[Saved entries]
Start of Block

(** The issue of a puzzle: the tail of the [next] branch. *)
Lemma issue_ok my_id w :
  exists z w',
    issue encode_image my_id w
    = (inr (my_id,
            puzzle (encode_puzzle encode_image z)
              {| p_num_trials := Player.num_trials (World.player w);
                 p_num_correct := Player.num_correct (World.player w);
                 p_num_incorrect := Player.num_failed (World.player w);
                 p_iteration := Player.iteration (World.player w) + 1 |}), w') /\
    World.puzzles w' = World.puzzles w ++ [z] /\
    World.player w'
    = Player.set_iteration (Player.iteration (World.player w) + 1) (World.player w) /\
    Puzzle.player z = Player.id (World.player w) /\
    Puzzle.iteration z = Player.iteration (World.player w) + 1 /\
    Puzzle.response z = None /\
    Puzzle.timestamp z = now_of w.
Proof.
  destruct (generate_puzzle_ok w) as (z & w' & Hgen & Hrest).
  exists z, w'. split; [|exact Hrest].
  unfold issue. rewrite (bind_ok _ _ _ _ _ Hgen).
  destruct Hrest as (_ & Hplayer & _).
  unfold get_progress, the_player, mbind, M_bind, mret, M_ret. rewrite Hplayer.
  reflexivity.
Qed.


Lemma filter_from_lookup k player_id it store i z :
  In (i, z) (Puzzle.filter_from k player_id it store) ->
  (k <= i)%nat /\ store !! (i - k)%nat = Some z /\ Puzzle.matches player_id it z = true.
Proof.
  revert k. induction store as [|z0 store IH]; intros k Hin; [destruct Hin|].
  cbn [Puzzle.filter_from] in Hin.
  destruct (Puzzle.matches player_id it z0) eqn:Hm.
  - destruct Hin as [[= <- <-] | Hin].
    + rewrite Nat.sub_diag. repeat split; auto.
    + destruct (IH _ Hin) as (Hle & Hlook & Hz). repeat split; [lia | | exact Hz].
      replace (i - k)%nat with (S (i - S k)) by lia. exact Hlook.
  - destruct (IH _ Hin) as (Hle & Hlook & Hz). repeat split; [lia | | exact Hz].
    replace (i - k)%nat with (S (i - S k)) by lia. exact Hlook.
Qed.

(** The row found as the current puzzle is the row at its position, and it
    belongs to the player at the player's iteration. *)
Lemma current_row w i z :
  current_of w = [(i, z)] ->
  World.puzzles w !! i = Some z /\
  Puzzle.player z = Player.id (World.player w) /\
  Puzzle.iteration z = Player.iteration (World.player w).
Proof.
  intros Hcur.
  destruct (filter_from_lookup 0 (Player.id (World.player w))
              (Player.iteration (World.player w)) (World.puzzles w) i z)
    as (_ & Hlook & Hm).
  { unfold current_of, Puzzle.filter in Hcur. rewrite Hcur. now left. }
  rewrite Nat.sub_0_r in Hlook. split; [exact Hlook|].
  unfold Puzzle.matches in Hm. apply andb_true_iff in Hm as [Hp Hi].
  apply Nat.eqb_eq in Hp. apply Z.eqb_eq in Hi. auto.
Qed.

(** Replacing a row moves it from the rows that pass a test to the rows that
    do not, or back, and touches no other row. *)
Lemma count_insert {A} (f : A -> bool) (l : list A) i (a a' : A) :
  l !! i = Some a ->
  (count f (<[i := a']> l) + (if f a then 1 else 0)
   = count f l + (if f a' then 1 else 0))%nat.
Proof.
  revert i. induction l as [|b l IH]; intros [|i] Hi; try discriminate.
  - injection Hi as ->. cbn. destruct (f a), (f a'); lia.
  - change (<[S i := a']> (b :: l)) with (b :: <[i := a']> l).
    specialize (IH i Hi). cbn [count]. destruct (f b), (f a), (f a'); lia.
Qed.
(** * Order Book Streamer: the FastAPI controller

    A shallow embedding of [src/microservices/python-server/main.py]: the
    handlers [start_streaming], [get_order_book], [get_status] and
    [get_microservices_status], the Python string operations they use, and
    the properties of the controller that follow from the code; with it,
    the earlier server of [src/history_version/server/main.py] and the
    file inspector of [src/123.py].

    Strings are Rocq strings whose characters stand for the code points
    below 256.  The HTTP client, the file system and the clock are events of
    a small free monad; exceptions are raised and caught as in Python. *)

From Stdlib Require Import String Ascii List ZArith NArith Bool Lia.
From Stdlib Require Import DecimalString.
Import ListNotations.
Open Scope string_scope.

(* ================================================================== *)
(** * Python strings *)
(* ================================================================== *)

Module PyStr.

Definition LF : ascii := "010"%char.
Definition CR : ascii := "013"%char.

Definition is_lf (c : ascii) : bool := Ascii.eqb c LF.
Definition is_cr (c : ascii) : bool := Ascii.eqb c CR.

(** [str.isspace] on one character, for the code points below 256:
    U+0009..U+000D, U+001C..U+0020, U+0085 and U+00A0. *)
Definition isspace (c : ascii) : bool :=
  let n := N_of_ascii c in
  ((9 <=? n) && (n <=? 13) || (28 <=? n) && (n <=? 32)
   || (n =? 133) || (n =? 160))%N.

(** [s.lstrip()] *)
Fixpoint lstrip (s : string) : string :=
  match s with
  | EmptyString => EmptyString
  | String c s' => if isspace c then lstrip s' else s
  end.

(** [s.rstrip()] *)
Fixpoint rstrip (s : string) : string :=
  match s with
  | EmptyString => EmptyString
  | String c s' =>
      match rstrip s' with
      | EmptyString => if isspace c then EmptyString else String c EmptyString
      | r => String c r
      end
  end.

(** [s.strip()] *)
Definition strip (s : string) : string := lstrip (rstrip s).

(** Truth value of a string: [if s:] *)
Definition truthy (s : string) : bool :=
  match s with EmptyString => false | String _ _ => true end.

(** [s.split('\n')]: never empty, [''.split('\n') == ['']]. *)
Fixpoint split_nl (s : string) : list string :=
  match s with
  | EmptyString => [EmptyString]
  | String c s' =>
      if is_lf c then EmptyString :: split_nl s'
      else match split_nl s' with
           | l :: ls => String c l :: ls
           | [] => [String c EmptyString]
           end
  end.


(** Text-mode reading with the default [newline=None]: ["\r\n"] and a lone
    ["\r"] both arrive as ["\n"]. *)
Fixpoint universal_newlines (s : string) : string :=
  match s with
  | EmptyString => EmptyString
  | String c s' =>
      if is_cr c then
        match s' with
        | String c' s'' =>
            if is_lf c' then String LF (universal_newlines s'')
            else String LF (universal_newlines s')
        | EmptyString => String LF EmptyString
        end
      else String c (universal_newlines s')
  end.

(** [f.readlines()] on the translated text: the lines with their
    terminating ["\n"] kept; the last line may lack one. *)
Fixpoint splitlines_keepends (s : string) : list string :=
  match s with
  | EmptyString => []
  | String c s' =>
      if is_lf c then String c EmptyString :: splitlines_keepends s'
      else match splitlines_keepends s' with
           | l :: ls => String c l :: ls
           | [] => [String c EmptyString]
           end
  end.
(** * gomplate [data] package: datasource resolution, media types, caching

    A shallow embedding of the datasource engine of the [data] package:

    - [mimeAlias], [Source.mimeType] and [guessMimeType] (mimetypes.go),
    - [resolveURL], [splitFSMuxURL], [lookupReader] and [Data.readSource]
      (datasource.go),
    - [parseDatasourceURLArgs], [readAWSSMP], [readAWSSMPParam] and
      [listAWSSMPParams] (datasource_awssmp.go),
    - [FromConfig], [DefineDatasource], [DatasourceExists], [lookupSource],
      [readDataSource], [Include], [Datasource], [parseData],
      [DatasourceReachable] and [ListDatasources] (datasource.go).

    Go strings are byte strings and are modelled by [string] (a list of
    bytes).  A function that returns [(T, error)] returns a [result T], which
    is a value, an error or a run-time panic.  Code that mutates a [Source]
    or the [Data] through a pointer, or that talks to a backend, is written
    in state-passing style: it takes and returns the pointee and the outside
    world.  Pointers are taken to be non-nil where the code dereferences
    them unconditionally ([Source.URL]); interface values that the code
    tests against nil are options.

    What the package calls and does not define is collected in interfaces:
    [url.Lib], [mime.Lib] and [path.Lib] for the Go standard library,
    [fsimpl.Lib] for the filesystem mux, [Helpers], [Readers] and
    [Decoders] for the functions of the package that live in other files,
    [config.Lib] for the internal configuration package.  Every property is
    proved for all implementations of the interfaces.  [Ref] implements the
    library interfaces on a fragment of their inputs, [Stub] is a parameter
    store that logs its calls and [MemFS] a filesystem provider in memory;
    the evaluation parts run the package on them. *)

From stdpp Require Import base option strings gmap list sorting.
From Stdlib Require Import Ascii ZArith Lia.

Local Open Scope Z_scope.
Local Open Scope stdpp_scope.

(** ** Go's [strings] and [path/filepath] helpers used by the package *)

Module GoStrings.

(** [s[n:]]; the callers below only slice within bounds. *)
Fixpoint drop_bytes (n : nat) (s : string) : string :=
  match n, s with
  | O, _ => s
  | S n', String _ s' => drop_bytes n' s'
  | S _, EmptyString => EmptyString
  end.

(** [strings.HasPrefix(s, prefix)]. *)
Fixpoint HasPrefix (s prefix : string) {struct prefix} : bool :=
  match prefix, s with
  | EmptyString, _ => true
  | String p ps, String c cs => if decide (p = c) then HasPrefix cs ps else false
  | String _ _, EmptyString => false
  end.

(** [strings.HasSuffix(s, suffix)]:
    [len(s) >= len(suffix) && s[len(s)-len(suffix):] == suffix]. *)
Definition HasSuffix (s suffix : string) : bool :=
  if decide (String.length suffix <= String.length s)%nat
  then bool_decide (drop_bytes (String.length s - String.length suffix) s = suffix)
  else false.
Lemma union_keys_In (a b c : list string) (x : string) :
  In x (union_keys a b c) <-> In x a \/ In x b \/ In x c.
Proof.
  unfold union_keys. rewrite dedup_In, !in_app_iff. simpl. tauto.
Qed.

End DictFacts.

(** ** Minimum and maximum *)

Lemma py_min_spec (values : list Q) :
  values <> [] ->
  In (Py.min values) values /\ forall v, In v values -> Py.min values <= v.
Proof.
  destruct values as [|v0 rest]; [congruence|]. intros _. simpl.
  assert (forall l m,
            (In (fold_left (fun m y => if Qlt_le_dec y m then y else m) l m)
                (m :: l)) /\
            fold_left (fun m y => if Qlt_le_dec y m then y else m) l m <= m /\
            forall v, In v l ->
              fold_left (fun m y => if Qlt_le_dec y m then y else m) l m <= v)
    as H.
  { induction l as [|y l IH]; intros m; simpl.
    - split; [now left|]. split; [apply Qle_refl|tauto].
    - destruct (Qlt_le_dec y m) as [Hlt|Hle];
        destruct (IH y) as (Hin1 & Hle1 & Hall1);
        destruct (IH m) as (Hin2 & Hle2 & Hall2).
      + split; [now right|]. split.
        * apply Qle_trans with y; [assumption|now apply Qlt_le_weak].
        * intros v [<-|Hv]; auto.
      + split; [destruct Hin2 as [<-|?]; [now left|right; now right]|].
        split; [assumption|].
        intros v [<-|Hv]; [|auto]. now apply Qle_trans with m. }
  destruct (H rest v0) as (Hin & Hle & Hall).
  split; [exact Hin|]. intros v [<-|Hv]; auto.
Qed.
Inductive ApiCall :=
| GetMe
| GetWorkspaces
| GetTimeEntriesForDateRange (from to : jsnum)
| GetTimeEntriesForToday
| GetTimeEntriesForWeek (weekOffset : jsval)
| GetCurrentTimeEntry
| StartTimer (ws desc pid tid tgs : jsval)
| CreateTimeEntry (ws : jsval) (req : TimeEntryRequest)
| StopTimer (ws te : Z)
| GetProjects (ws : jsval)
| GetClients (ws : jsval)
| CreateClient (ws name notes : jsval)
| CreateProject (ws : jsval) (req : ProjectRequest)
| UpdateProject (ws pid : jsval) (updates : list (string * jsval))
| UpdateTimeEntry (ws te : jsval) (updates : list (string * jsval))
| DeleteTimeEntry (ws te : jsval)
| ListWorkspaces
| ListProjects (ws : Z)
| ListClients (ws : Z)
| GetWorkspace (i : Z)
| GetProject (i : Z)
| GetClient (i : Z).

(** The calls made so far, oldest first. *)
Definition History := list ApiCall.

(** Whether a call writes upstream. *)
Definition is_write (c : ApiCall) : bool :=
  match c with
  | StartTimer _ _ _ _ _ | CreateTimeEntry _ _ | StopTimer _ _
  | CreateClient _ _ _ | CreateProject _ _ | UpdateProject _ _ _
  | UpdateTimeEntry _ _ _ | DeleteTimeEntry _ _ => true
  | _ => false
  end.

(** ** The cache manager's data *)

Inductive Kind := KWorkspace | KProject | KClient.

#[global] Instance Kind_eq_dec : EqDecision Kind.
Proof. solve_decision. Defined.

Inductive Entity :=
| EWorkspace (w : Workspace)
| EProject (p : Project)
| EClient (c : Client).

Record CacheEntry := {
  value : Entity;
  storedAt : Z
}.

Record CacheConfig := {
  ttl : Z;
  maxSize : Z;
  batchSize : Z
}.

Record CacheStats := {
  hits : Z;
  misses : Z;
  evictions : Z;
  size : Z
}.

Definition Key : Type := Kind * Z.

(** A lookup made by name resolution, as it is recorded for the order of
    resolution. *)
Inductive Lookup :=
| LHit (k : Key)
| LMiss (k : Key).

(** Modelled from the spec: the state of [CacheManager]
    ([cache-manager.js] is missing).  The Entity Store is one sequence of
    entries over all kinds, least recently used first, as [maxSize]
    bounds the total; [lookups] records the name lookups made. *)
Record CacheManager := {
  config : CacheConfig;
  store : list (Key * CacheEntry);
  stat_hits : Z;
  stat_misses : Z;
  stat_evictions : Z;
  lookups : list Lookup
}.

(** ** The server state *)

(** What [index.ts] keeps between tool calls: the [cache] object, the
    [cacheWarmed] flag; with them the calls made to the Toggl client and
    the lines written by [console.error]. *)
Record Server := {
  cache : CacheManager;
  cacheWarmed : bool;
  history : History;
  console : list (string * Exn)
}.
Lemma merge_start_inv (filenames : list string) :
  Forall (λ b, b ≠ "") filenames →
  merge_inv (Z.of_nat (length filenames)) (Z.of_nat (length filenames))
    (FilesArray_init (handles filenames)).
Proof.
  intros Hne. split.
  - apply FilesArray_init_wf.
  - apply size_handles.
  - lia.
  - intros i. simpl. split; [by intros []%not_elem_of_empty|lia].
  - intros i Hi. simpl. rewrite lookup_none_buffers, size_handles.
    by rewrite decide_True by lia.
  - intros i Hi.
    destruct (lookup_lt_is_Some_2 filenames (Z.to_nat i)) as [b Hb]; [lia|].
    rewrite <- (Z2Nat.id i) by lia. rewrite (pending_init _ _ _ Hb).
    intros Hnil%lines_of_nil. rewrite Forall_forall in Hne.
    apply (Hne b); [|done]. by eapply list_elem_of_lookup_2.
Qed.

Lemma pending_init_all (filenames : list string) :
  pending (FilesArray_init (handles filenames))
    <$> seqZ 0 (Z.of_nat (length filenames))
  = lines_of <$> filenames.
Proof.
  apply list_eq. intros i. rewrite !list_lookup_fmap.
  destruct (filenames !! i) as [b|] eqn:Hb; simpl.
  - pose proof (lookup_lt_Some _ _ _ Hb) as Hlt.
    rewrite lookup_seqZ_lt by lia. simpl. f_equal. by apply pending_init.
  - apply lookup_ge_None in Hb. by rewrite lookup_seqZ_ge by lia.
Qed.

(** ** What is still to be written *)

Lemma remaining_0 (fa : FilesArray) : remaining fa 0 = [].
Proof. done. Qed.

Lemma remaining_succ (fa : FilesArray) (k : Z) :
  0 ≤ k → remaining fa (k + 1) = pending fa k ++ remaining fa k.
Proof.
  intros Hk. unfold remaining. rewrite seqZ_app by lia.
  rewrite (seqZ_cons _ 1), (seqZ_nil _ (Z.pred 1)) by lia.
  rewrite fmap_app, reverse_app. simpl. by rewrite Z.add_0_l.
Qed.

Lemma remaining_pred (fa : FilesArray) (k : Z) :
  0 < k → remaining fa k = pending fa (k - 1) ++ remaining fa (k - 1).
Proof.
  intros Hk. rewrite <- remaining_succ by lia. f_equal. lia.
Qed.

Lemma remaining_ext (fa fa' : FilesArray) (k : Z) :
  (∀ i, 0 ≤ i < k → pending fa' i = pending fa i) →
  remaining fa' k = remaining fa k.
Proof.
  intros Hp. unfold remaining. do 2 f_equal.
  apply list_fmap_ext. intros _ i Hi%list_elem_of_lookup_2%elem_of_seqZ.
  apply Hp. lia.
Qed.

(** ** One turn of the loop of [merge] *)

Lemma get_dict_loop (fa : FilesArray) (idx : list Z) (d : gmap Z (option string)) :
  (∀ i, i ∈ idx → is_Some (buffers fa !! i)) →
  ∃ d', for_each (get_dict_body fa) idx d = Ok d'
    ∧ ∀ i, d' !! i = if decide (i ∈ idx ∧ i ∉ empty fa) then buffers fa !! i
                     else d !! i.
Proof.
  revert d. induction idx as [|j idx IH]; intros d Hsome.
  { exists d. split; [done|]. intros i. rewrite decide_False; [done|].
    intros [[]%not_elem_of_nil _]. }
  destruct (Hsome j) as [v Hv]; [apply elem_of_cons; by left|].
  assert (∃ d1, get_dict_body fa d j = Ok d1
    ∧ ∀ i, d1 !! i = if decide (i = j ∧ i ∉ empty fa) then buffers fa !! i
                     else d !! i) as (d1 & Hbody & Hd1).
  { unfold get_dict_body. destruct (decide (j ∈ empty fa)) as [Hj|Hj].
    - exists d. split; [done|]. intros i. rewrite decide_False; [done|].
      by intros [-> ?].
    - rewrite (getitem_Some _ _ _ Hv). eexists. split; [done|]. intros i.
      destruct (decide (i = j)) as [->|Hne].
      + rewrite lookup_insert_eq. by rewrite decide_True.
      + rewrite lookup_insert_ne by done. rewrite decide_False; [done|].
        by intros [? _]. }
  destruct (IH d1) as (d' & Hloop & Hd').
  { intros i Hi. apply Hsome. apply elem_of_cons. by right. }
  exists d'. simpl. rewrite Hbody. split; [done|].
  intros i. rewrite Hd', Hd1.
  destruct (decide (i ∈ idx ∧ i ∉ empty fa)) as [[Hi He]|Hi].
  { rewrite decide_True; [done|]. split; [|done]. apply elem_of_cons. by right. }
  destruct (decide (i = j ∧ i ∉ empty fa)) as [[-> He]|Hj].
  { rewrite decide_True; [done|]. split; [|done]. apply elem_of_cons. by left. }
  rewrite decide_False; [done|]. intros [[->|?]%elem_of_cons ?]; tauto.
Qed.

End of Block

◆ **Exercise requirements**: Would you please reproduce the records above exactly, only from their first line through the line holding "exists z, w'. split; [|exact Hrest].", with both ends included?

◆ **Answer**:
(** The issue of a puzzle: the tail of the [next] branch. *)
Lemma issue_ok my_id w :
  exists z w',
    issue encode_image my_id w
    = (inr (my_id,
            puzzle (encode_puzzle encode_image z)
              {| p_num_trials := Player.num_trials (World.player w);
                 p_num_correct := Player.num_correct (World.player w);
                 p_num_incorrect := Player.num_failed (World.player w);
                 p_iteration := Player.iteration (World.player w) + 1 |}), w') /\
    World.puzzles w' = World.puzzles w ++ [z] /\
    World.player w'
    = Player.set_iteration (Player.iteration (World.player w) + 1) (World.player w) /\
    Puzzle.player z = Player.id (World.player w) /\
    Puzzle.iteration z = Player.iteration (World.player w) + 1 /\
    Puzzle.response z = None /\
    Puzzle.timestamp z = now_of w.
Proof.
  destruct (generate_puzzle_ok w) as (z & w' & Hgen & Hrest).
  exists z, w'. split; [|exact Hrest].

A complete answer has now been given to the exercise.